Take every line from the data that has the word "without" in it.

Source records
++++++++++
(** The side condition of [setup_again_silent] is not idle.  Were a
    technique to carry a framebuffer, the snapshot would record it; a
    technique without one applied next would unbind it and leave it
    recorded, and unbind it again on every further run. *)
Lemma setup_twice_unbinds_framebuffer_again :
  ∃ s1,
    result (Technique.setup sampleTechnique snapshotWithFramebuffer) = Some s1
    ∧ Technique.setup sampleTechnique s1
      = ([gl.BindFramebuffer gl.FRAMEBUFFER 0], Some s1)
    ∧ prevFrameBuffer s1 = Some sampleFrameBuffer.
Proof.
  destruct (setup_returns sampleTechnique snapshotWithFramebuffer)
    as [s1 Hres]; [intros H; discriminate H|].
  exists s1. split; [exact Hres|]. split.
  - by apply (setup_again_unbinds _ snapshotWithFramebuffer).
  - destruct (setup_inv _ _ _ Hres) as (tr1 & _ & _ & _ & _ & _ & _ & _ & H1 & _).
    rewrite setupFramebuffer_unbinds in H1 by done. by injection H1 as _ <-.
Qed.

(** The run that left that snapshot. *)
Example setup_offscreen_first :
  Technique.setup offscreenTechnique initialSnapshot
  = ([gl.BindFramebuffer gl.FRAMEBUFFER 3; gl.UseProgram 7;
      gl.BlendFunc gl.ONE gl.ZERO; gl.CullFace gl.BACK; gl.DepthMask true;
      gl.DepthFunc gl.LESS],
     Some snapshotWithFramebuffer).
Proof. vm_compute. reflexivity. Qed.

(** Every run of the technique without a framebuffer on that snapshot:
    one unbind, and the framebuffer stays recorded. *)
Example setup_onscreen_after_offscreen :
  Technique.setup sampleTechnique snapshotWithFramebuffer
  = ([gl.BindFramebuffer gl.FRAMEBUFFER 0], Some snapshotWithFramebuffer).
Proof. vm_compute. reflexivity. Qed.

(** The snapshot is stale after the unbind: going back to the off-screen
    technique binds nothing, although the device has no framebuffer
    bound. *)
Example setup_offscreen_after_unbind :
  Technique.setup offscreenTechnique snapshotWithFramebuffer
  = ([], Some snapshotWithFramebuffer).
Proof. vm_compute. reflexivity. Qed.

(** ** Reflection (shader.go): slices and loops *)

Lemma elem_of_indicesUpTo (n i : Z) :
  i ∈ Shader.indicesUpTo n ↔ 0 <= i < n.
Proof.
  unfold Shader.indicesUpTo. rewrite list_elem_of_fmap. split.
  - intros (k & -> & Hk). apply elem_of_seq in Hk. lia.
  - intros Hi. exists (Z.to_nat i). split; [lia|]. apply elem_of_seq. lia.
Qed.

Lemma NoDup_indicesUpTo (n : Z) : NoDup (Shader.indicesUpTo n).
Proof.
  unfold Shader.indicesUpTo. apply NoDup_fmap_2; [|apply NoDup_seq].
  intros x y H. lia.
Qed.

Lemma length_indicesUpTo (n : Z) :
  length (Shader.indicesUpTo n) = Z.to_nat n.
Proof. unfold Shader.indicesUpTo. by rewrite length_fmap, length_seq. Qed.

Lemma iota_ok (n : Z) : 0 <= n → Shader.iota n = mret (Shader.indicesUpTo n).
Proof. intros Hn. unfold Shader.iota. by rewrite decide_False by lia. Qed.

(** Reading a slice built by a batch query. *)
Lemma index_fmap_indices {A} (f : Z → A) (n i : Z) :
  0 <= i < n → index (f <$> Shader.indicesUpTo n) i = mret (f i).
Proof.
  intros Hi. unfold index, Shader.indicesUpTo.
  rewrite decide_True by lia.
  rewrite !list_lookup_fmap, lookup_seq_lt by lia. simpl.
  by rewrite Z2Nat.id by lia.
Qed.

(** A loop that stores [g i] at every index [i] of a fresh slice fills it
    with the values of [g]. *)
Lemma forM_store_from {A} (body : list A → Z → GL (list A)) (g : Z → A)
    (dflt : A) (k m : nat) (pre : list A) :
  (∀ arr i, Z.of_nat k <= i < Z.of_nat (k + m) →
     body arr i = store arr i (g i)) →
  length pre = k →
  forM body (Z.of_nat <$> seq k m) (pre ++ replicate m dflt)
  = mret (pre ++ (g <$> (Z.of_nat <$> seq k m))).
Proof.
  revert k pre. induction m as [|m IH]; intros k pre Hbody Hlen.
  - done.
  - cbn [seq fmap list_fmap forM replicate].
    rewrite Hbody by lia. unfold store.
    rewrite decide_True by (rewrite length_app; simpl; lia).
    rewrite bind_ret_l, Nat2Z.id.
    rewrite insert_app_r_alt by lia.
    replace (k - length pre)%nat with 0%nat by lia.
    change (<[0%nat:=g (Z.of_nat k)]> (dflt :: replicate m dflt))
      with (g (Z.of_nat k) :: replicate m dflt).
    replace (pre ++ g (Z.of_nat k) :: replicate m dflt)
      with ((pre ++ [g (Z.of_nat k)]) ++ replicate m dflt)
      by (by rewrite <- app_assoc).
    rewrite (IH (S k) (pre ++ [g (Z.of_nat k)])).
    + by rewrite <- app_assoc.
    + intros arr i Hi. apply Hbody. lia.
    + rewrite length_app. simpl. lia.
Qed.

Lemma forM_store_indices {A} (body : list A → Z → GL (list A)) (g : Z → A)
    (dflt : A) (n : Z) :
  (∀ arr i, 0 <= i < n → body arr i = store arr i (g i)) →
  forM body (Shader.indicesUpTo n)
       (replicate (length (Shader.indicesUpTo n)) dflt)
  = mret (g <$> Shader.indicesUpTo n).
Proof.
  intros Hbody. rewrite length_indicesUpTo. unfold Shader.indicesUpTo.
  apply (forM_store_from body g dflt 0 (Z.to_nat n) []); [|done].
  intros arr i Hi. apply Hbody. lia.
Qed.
++++++++++
SOLUTION FOR THIS EXERCISE:
    technique without one applied next would unbind it and leave it
(** Every run of the technique without a framebuffer on that snapshot:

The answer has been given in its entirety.